El Gobierno tiene que adaptar su modificación/derogación/suavización de la reforma laboral a los objetivos que ha trazado la Unión Europea si quiere recibir los fondos postpandemia.

La reforma laboral aprobada por el PP de Mariano Rajoy en 2012 fue un compendio de cambios normativos, los más radicales de las últimas décadas, orientados a restar fuerza a los sindicatos y mejorar las condiciones empresariales para contratar, negociar salarios y despedir.

El Gobierno y los sindicatos --también la patronal-- entienden que la elevada temporalidad es producto directo de esos cambios que puso en marcha Fátima Báñez, la ministra de Trabajo de Rajoy. Pero lo cierto es que ese 25% de contratación eventual actual frente a la media del 14% de la UE no es de hace nueve años, sino de toda la vida; España siempre ha sido líder europeo en tasa de paro y en inestabilidad laboral.

Una parte del Gobierno quería limitar el número máximo de contratos temporales de una empresa al 15% de la plantilla, un objetivo al que han tenido que renunciar por inviable. La CEOE defiende que ciertas actividades empresariales están vinculadas a las estaciones del año --más en España que en Alemania, por ejemplo-- y que en consecuencia es imposible establecer porcentajes uniformes. Además, ¿tiene sentido que una empresa nueva tenga la misma proporción de contratos indefinidos que una ya consolidada?

Otra cosa es la aversión visceral de gran parte de nuestros empresarios a la contratación estable, que desde 2012 tiene un coste mínimo en caso de rescisión y que, sin embargo, es muy positiva para la integración de los empleados.

La marcha atrás más llamativa del sainete de la negociación en el seno del propio Consejo de Ministros sobre el alcance de la contrarreforma es la que tiene que ver con las indemnizaciones por despido: los sindicatos se deben haber quedado con la boca abierta al comprobar que el Gobierno las deja como estaban. No habrá salarios de tramitación, como hasta ahora; las causas objetivas limitarán a 20 días de sueldo por año de antigüedad con el tope de una anualidad, igual que ahora. Y aquellos 45 días de antaño en caso de despido improcedente seguirán en los 33 que se fijaron en 2012.

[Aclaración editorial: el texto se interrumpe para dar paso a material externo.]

(* src: internal/config/config.go Load *)
Definition Load (cfgFile : string) : result Config :=
  let calls := load_calls cfgFile in
  match v_read calls with
  | Some (ReadFailed e) => Err (Wrapf "reading config" e)
  | Some (ConfigFileNotFoundError _) | None =>
      map_err "unmarshaling config" (decode_config (v_find calls))
  end.

End Load.

(** * Lemmas *)

Lemma result_bind_Ok {A B} (m : result A) (f : A → result B) b :
  m ≫= f = Ok b → ∃ a, m = Ok a ∧ f a = Ok b.
Proof. destruct m as [a|e]; [|done]. by exists a. Qed.

Lemma result_bind_Err {A B} (m : result A) (f : A → result B) e :
  m ≫= f = Err e → m = Err e ∨ ∃ a, m = Ok a ∧ f a = Err e.
Proof. destruct m as [a|e']; [eauto|by intros [= ->]; left]. Qed.

(** *** The documented options

    The table of options in [README.md], with the keys of
    [docs/CONFIGURATION.md] that it calls unused: the key in the file, the
    environment variable, the built-in default, and the place in the
    configuration with its type. *)
Inductive setting :=
| Text (get : Config → string)
| Number (get : Config → Z)
| Switch (get : Config → bool)
| Period (get : Config → Z)
| Names (get : Config → list string).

Antonio Garamendi, el presidente de la patronal, se ha quejado del ruido mediático en torno a estas negociaciones. Ni la CEOE ni los sindicatos van a hablar claro porque están comprometidos, pero el bombardeo de mensajes sobre una inminente crisis de Gobierno a propósito de las diferencias entre el PSOE y Unidas Podemos por los cambios en la legislación laboral han quedado severamente desmentidos.

La vicepresidenta Yolanda Díaz ha exagerado esta presunta disputa para construir la sucesión de Pablo Iglesias y crear un nuevo liderazgo adherido a su “proyecto de país” usando a otra vicepresidenta, Nadia Calviño, como referente de un enfrentamiento más teatral que real: una batalla campal de opereta. Bruselas siempre ha tenido la última palabra, y tanto los socialistas como los podemitas lo han visto claro desde el principio. Díaz ha aprovechado los resortes del Gobierno para hacer una campaña personal.

Iglesias llegó a la política para renovarla, y la ha dejado --de momento-- sin otro bagaje que la reproducción de los esquemas clásicos. Quien está llamada a sustituirle va por el mismo camino. Las leyes que ordenan las relaciones laborales son demasiado serias para empresas y trabajadores como para utilizarlas en vano de trampolín en una carrera política.